Your task is to write additional code to create two bar plots on one output image using the grid.arrange() function from the package gridExtra.
#Our diamonds_mp_by_clarity and diamonds_mp_by_color
```{r diamonds_mp_by_clarity and diamonds_mp_by_color, fig.width = 4, fig.height = 4}
diamonds_by_clarity <- group_by(diamonds, clarity)
diamonds_mp_by_clarity <- summarise(diamonds_by_clarity, mean_price = mean(price), mean_carat = mean(carat))
diamonds_by_color <- group_by(diamonds, color)
diamonds_mp_by_color <- summarise(diamonds_by_color, mean_price = mean(price), mean_carat = mean(carat))
head(diamonds_by_clarity)
head(diamonds_mp_by_color)
#str(diamonds_by_clarity) #Debugging code BY
#diamonds_mp_by_clarity #Debugging code MP
#str(diamonds_mp_by_clarity) #Debugging code MP
#ggplot( data = diamonds, aes(x = clarity, y = price) ) +
# geom_bar(stat = "identity") #Debugging code
#diamonds_mp_by_clarity #Debugging code
#diamonds_mp_by_clarity$clarity #Debugging code
#diamonds_mp_by_clarity$mean_price #Debugging code
#print('For chart display purposes reversing Clarity factor order so Best is in #the Right.')
#diamonds_mp_by_clarity$rev_clarity <- with(diamonds_mp_by_clarity, #factor(clarity, levels = rev(levels(clarity))))
#print('Original order')
#diamonds_mp_by_clarity$clarity
#print('Reversed order')
#diamonds_mp_by_clarity$rev_clarity
p1 <- ggplot(diamonds_mp_by_clarity, aes(clarity, mean_price ) ) +
geom_bar(stat = "identity", fill="gray", colour="black")+
ggtitle( 'Mean Price by Clarity (Worst to Best)')
p1
#Notes scale_x_reverse fails with Discrete x values
#******BY COLOR*****
#diamonds_mp_by_color
print('For chart display purposes reversing Color factor order so Best is in the Right.')
diamonds_mp_by_color$rev_color <- with(diamonds_mp_by_color, factor(color, levels = rev(levels(color))))
print('original')
diamonds_mp_by_color$color
print('reversed')
diamonds_mp_by_color$rev_color
p2 <- ggplot( diamonds_mp_by_color, aes(x = rev_color, y = mean_price) ) +
geom_bar(stat = "identity", fill="gray", colour="black") +
scale_x_discrete()+
ggtitle( "Mean Price by Color (Worst to Best)")
p2
#Notes scale_x_reverse fails with Discrete x values
grid.arrange(p1, p2, ncol = 1)
```
From help Diamonds:
color: diamond colour, from J (worst) to D (best)

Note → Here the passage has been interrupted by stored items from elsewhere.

(** The loop that copies the bytes of a data frame. *)
Lemma copy_bytes_ok len (s : node) :
  length (_Data (rx (mach s))) = 8%nat -> 0 <= len <= 8 ->
  for_acc (range len) (replicate 8 0) (fun i data => let! b := io (CAN_GetReceivedData i) in set_index data i b) s =
    Ok (take (Z.to_nat len) (_Data (rx (mach s))) ++ replicate (8 - Z.to_nat len) 0) s.
Proof.
  intros Hlen Hl. set (bytes := _Data (rx (mach s))). assert (length bytes = 8%nat) as Hb8 by exact Hlen.
  assert (wp total (for_acc (range len) (replicate 8 0)
            (fun i data => let! b := io (CAN_GetReceivedData i) in set_index data i b))
            (fun l s' => l = take (Z.to_nat len) bytes ++ replicate (8 - Z.to_nat len) 0 /\ s' = s) s) as H.
  { apply (wp_for_acc _ _ _ (fun done l s' => s' = s /\ (length done <= 8)%nat /\
             l = take (length done) bytes ++ replicate (8 - length done) 0)).
    - split; [done|]. split; [simpl; lia|done].
    - intros done x rest l s' Heq (-> & Hd & ->). apply range_split in Heq as [-> Hx].
      destruct (lookup_lt_is_Some_2 bytes (length done)) as [b Hb]; [lia|].
      apply wp_bind, wp_io. unfold CAN_GetReceivedData. apply wp_bind, wp_rd.
      apply (wp_at_index _ _ b); [lia|rewrite Nat2Z.id; exact Hb|].
      assert (set_mach (mach s) s = s) as -> by by destruct s.
      apply wp_set_index; [rewrite length_app, length_take, length_replicate; lia|].
      rewrite length_app, Nat2Z.id. cbn [length]. split; [done|]. split; [lia|].
      rewrite Nat.add_1_r, (take_S_r _ _ b) by done.
      rewrite insert_app_r_alt by (rewrite length_take; lia). rewrite length_take_le by lia.
      rewrite Nat.sub_diag, <- app_assoc. f_equal. replace (8 - length done)%nat with (S (8 - S (length done))) by lia. done.
    - intros l s' (-> & Hd & ->). unfold range. by rewrite length_fmap, length_seq. }
  unfold wp in H. destruct (for_acc _ _ _ _) as [l s'|]; [by destruct H as [-> ->]|done].
Qed.

(** The node after the identifier of a frame was stored. *)
Definition with_received (s : node) : node :=
  let id := _Id (rx (mach s)) in set_can (CanVars id (HA_CAN_number_to_packet_id id)) s.

(** [handle_received_data], its local variables evaluated. *)
Lemma handle_received_data_eq s :
  rx_ok (rx (mach s)) ->
  (let r := rx (mach s) in let d := device_id (n_sysinfo s) in
  handle_received_data s =
    if negb (_IDE r =? CAN_Id_Extended) then Ok tt s
    else if negb (truth (_RTR r)) && (8 <? _DLC r) then Ok tt (with_received s)
    else if _Id r =? HA_CAN_SpecialId_Update then
      (if truth (_RTR r) then CAN_Node_CAN_send_reply 1 [d]
       else when ((_DLC r =? 2) && (nth 0 (frame_bytes r) 0 =? d))
              (CAN_Node_Sysinfo_set_device_id (nth 1 (frame_bytes r) 0))) (with_received s)
    else if negb (d =? device_id_field (HA_CAN_number_to_packet_id (_Id r))) then Ok tt (with_received s)
    else CAN_Node_handle_packet (_RTR r) (HA_CAN_number_to_packet_id (_Id r)) (_DLC r) (frame_bytes r) (with_received s)).
Proof.
  intros Hr r d. pose proof Hr as (Hlen & _ & Hdlc & _). fold r in Hlen, Hdlc.
  assert (set_mach (mach s) s = s) as Hid by by destruct s.
  unfold handle_received_data, CAN_Node_Sysinfo_get_device_id, io, CAN_GetReceivedIDE, CAN_GetReceivedId,
    CAN_GetReceivedRTR, CAN_GetReceivedDLC.
  unfold bind at 1, rd at 1. cbn [fget f_device_id]. fold d.
  unfold bind at 1 2, rd at 1, ret at 1. cbn [fget f_rx]. rewrite Hid. fold r.
  destruct (negb (_IDE r =? CAN_Id_Extended)) eqn:Hide; [done|].
  unfold bind at 1 2, rd at 1, ret at 1. cbn [fget f_rx]. rewrite Hid. fold r.
  unfold bind at 1, wr at 1. unfold bind at 1, rd at 1. unfold bind at 1, wr at 1.
  cbn [fget fset f_received_id f_packet_id set_can n_can received_id mach n_led clock_counter switches buttons n_analog n_sysinfo n_module].
  fold (set_can (CanVars (_Id r) (HA_CAN_number_to_packet_id (_Id r))) s). fold (with_received s).
  unfold bind at 1 2, rd at 1, ret at 1. cbn [fget f_rx with_received set_can mach]. fold r.
  unfold bind at 1 2, rd at 1, ret at 1. cbn [fget f_rx with_received set_can set_mach mach]. fold r.
  fold (set_can (CanVars (_Id r) (HA_CAN_number_to_packet_id (_Id r))) s). fold (with_received s).
  destruct (negb (truth (_RTR r)) && (8 <? _DLC r)) eqn:Hbig; [done|].
  assert (exists l, l = frame_bytes r /\
    (if negb (truth (_RTR r)) then
       for_acc (range (_DLC r)) (replicate 8 0) (fun i data => let! b := io (CAN_GetReceivedData i) in set_index data i b)
     else ret (replicate 8 0)) (with_received s) = Ok l (with_received s)) as (l & Hl & Hcopy).
  { eexists; split; [done|]. unfold frame_bytes. destruct (truth (_RTR r)); [done|]. cbn [negb andb] in *.
    apply Z.ltb_ge in Hbig. apply (copy_bytes_ok (_DLC r) (with_received s)); [done|]. lia. }
  rewrite (bind_ok _ _ _ _ _ Hcopy). subst l.
  assert (length (frame_bytes r) = 8%nat) as Hl8.
  { apply frame_bytes_ok; [done|]. destruct (truth (_RTR r)); [by left|right]. cbn [negb andb] in Hbig. by apply Z.ltb_ge in Hbig. }
  unfold bind at 1, rd at 1. cbn [fget f_received_id with_received set_can n_can received_id]. fold r.
  destruct (_Id r =? HA_CAN_SpecialId_Update); [destruct (truth (_RTR r)); [done|]|].
  - destruct (frame_bytes r) as [|d0 [|d1 bytes]]; [done|done|].
    rewrite (at_index_ok (d0 :: d1 :: bytes) 0 d0) by done. rewrite (at_index_ok (d0 :: d1 :: bytes) 1 d1) by done. done.
  - unfold bind at 1, rd at 1. cbn [fget f_packet_id].
    change (packet_id (n_can (with_received s))) with (HA_CAN_number_to_packet_id (_Id r)).
    by destruct (d =? device_id_field (HA_CAN_number_to_packet_id (_Id r))).
Qed.
Definition call_unknown (c : DeviceCommand) : prog dispatcher unit :=
  let! h := rd f_unknown_handler in
  match h with Some h => call_handler (OfUnknown h) (Some c) | None => ret tt end.

Definition answers (c : DeviceCommand) (q : QueryRecord) : Prop :=
  device_ (query q) = device_ c /\ command_address (query q) = command_address c.

Definition filter_matches (c : DeviceCommand) (r : FilterRecord) : Prop :=
  let f := record_filter r in
  (filter_device_ f = [] \/ filter_device_ f = device_ c) /\
  Z.land (filter_address_ f) (filter_mask_ f) = Z.land (command_address c) (filter_mask_ f).

#[export] Instance answers_dec c q : Decision (answers c q).
Proof. unfold answers. apply _. Defined.
#[export] Instance filter_matches_dec c r : Decision (filter_matches c r).
Proof. unfold filter_matches. apply _. Defined.

Definition handle_device_command (c : DeviceCommand) : prog dispatcher unit :=
  if decide (command_type c = Type_Reply) then
    let! l := rd f_queries in
    match list_find (answers c) l with
    | None => call_unknown c
    | Some (i, _) => close_query i (Some c)
    end
  else
    let! l := rd f_client_filters in
    match list_find (filter_matches c) l with
    | None => call_unknown c
    | Some (i, r) =>
        when (negb (Z.land (filter_options_ (record_filter r)) Option_OneTime =? 0)) (wr f_client_filters (delete i l)) ;;
        call_handler (OfFilter (filter_handler r)) (Some c)
    end.

Definition on_query_timeout (id : Z) : prog dispatcher unit :=
  let! l := rd f_queries in
  match list_find (fun q => unique_id q = id) l with
  | None => ret tt
  | Some (i, _) => close_query i None
  end.

Definition on_packet (packet : option Packet) : prog dispatcher unit :=
  match packet with
  | None => report_event Event_ConnectionClosed
  | Some (PServiceCommand s) =>
      if bool_decide (action_ s = txt "ok") then ret tt
      else if bool_decide (action_ s = txt "fail") then report_event Event_CommandFailed
      else if bool_decide (action_ s = txt "send") || bool_decide (action_ s = txt "reply") then
        let! c := set_from_service_command s in handle_device_command c
      else report_event Event_UnknownCommand
  | Some _ => raise Abort
  end.

(** ** [Device] and [CanNode]

    [name]: the name of the device; [timeout]: its timeout. *)

Definition Device_query (name : text) (timeout address : Z) (result : H) : prog dispatcher unit :=
  send_query (MkCommand name Type_Query address []) result timeout.
Definition Device_send (name : text) (address : Z) (body : Body) : prog dispatcher unit :=
  send (MkCommand name Type_Send address body).
Definition Device_subscribe (name : text) (address : Z) (handler : H) (filter_options : Z) : prog dispatcher unit :=
  add_filter (MkClientFilter name address 0xffff filter_options) handler.

Section Device.
Variables (name : text) (timeout_ : Z).

Definition query_type (result : H) : prog dispatcher unit := Device_query name timeout_ HA_CAN_Common_DeviceType result.
Definition query_firmware_version (result : H) : prog dispatcher unit := Device_query name timeout_ HA_CAN_Common_FirmwareVersion result.
Definition query_label (result : H) : prog dispatcher unit := Device_query name timeout_ HA_CAN_Common_DeviceLabel result.
Definition assign_label (label : text) : prog dispatcher unit :=
  let! body := serialize_string label in Device_send name HA_CAN_Common_DeviceLabel body.

Definition CanNode_save : prog dispatcher unit := Device_send name HA_CAN_Node_ChannelSaveConfig [].
Definition query_channel_count (result : H) : prog dispatcher unit := Device_query name timeout_ HA_CAN_Node_ChannelCount result.
Definition query_channel_type (channel_id : Z) (result : H) : prog dispatcher unit :=
  Device_query name timeout_ (HA_CAN_Node_function_address channel_id) result.
Definition assign_channel_type (channel_id type : Z) : prog dispatcher unit :=
  Device_send name (HA_CAN_Node_function_address channel_id) (serialize_uint8 (u8 type)).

clarity: a measurement of how clear the diamond is (I1 (worst), SI1, SI2, VS1, VS2, VVS1, VVS2, IF (best)
Reflecting on this, the plots are counter intuitive.
The dataset descriptions shows the best categroy of clarity is IF and the best category of color is D, but these values are the 2nd worst for average prices for both values by category. One would expect that the best cateogory would have the highest prices.
#Investiage pattern with price
```{r Explore, echo=FALSE, results =TRUE, fig.width=6, fig.height=6}
#diamonds_by_color <- group_by(diamonds, color)
#diamonds_mp_by_color <- summarise(diamonds_by_color, mean_price = mean(price), mean_carat = mean(carat) )
#diamonds_mp_by_color$mean_carat
#diamonds_mp_by_color$mean_price
#diamonds_mp_by_color$color
print('Table of Mean prices and Mean Carats by Color')
diamonds_mp_by_color
p3 <- ggplot( diamonds_mp_by_color, aes(rev_color, mean_price, fill = mean_carat) ) +
geom_bar(position = "dodge", stat = "identity") +
ggtitle( "Mean Price by Color by Mean Carat (Worst to Best)")
p3
p4 <- ggplot( diamonds_mp_by_clarity, aes(clarity, mean_price, fill = mean_carat) ) +
geom_bar(position = "dodge", stat = "identity") +
ggtitle( "Mean Price by Clarity by Mean Carat (Worst to Best)")
p4
grid.arrange(p1, p2, p3, p4, ncol = 1)
```
By adding average Carat size by clairty and color we see that the best diamonds of this class on average are smaller than the other grades of diamonds for clarity and color.
Since size is so strongly correlated with price, it would seem to be the dominant factor on average affecting the prices.
A separate examination of a subset of only the highest price diamonds would be needed to determine if these have the highest factos of color and clarity.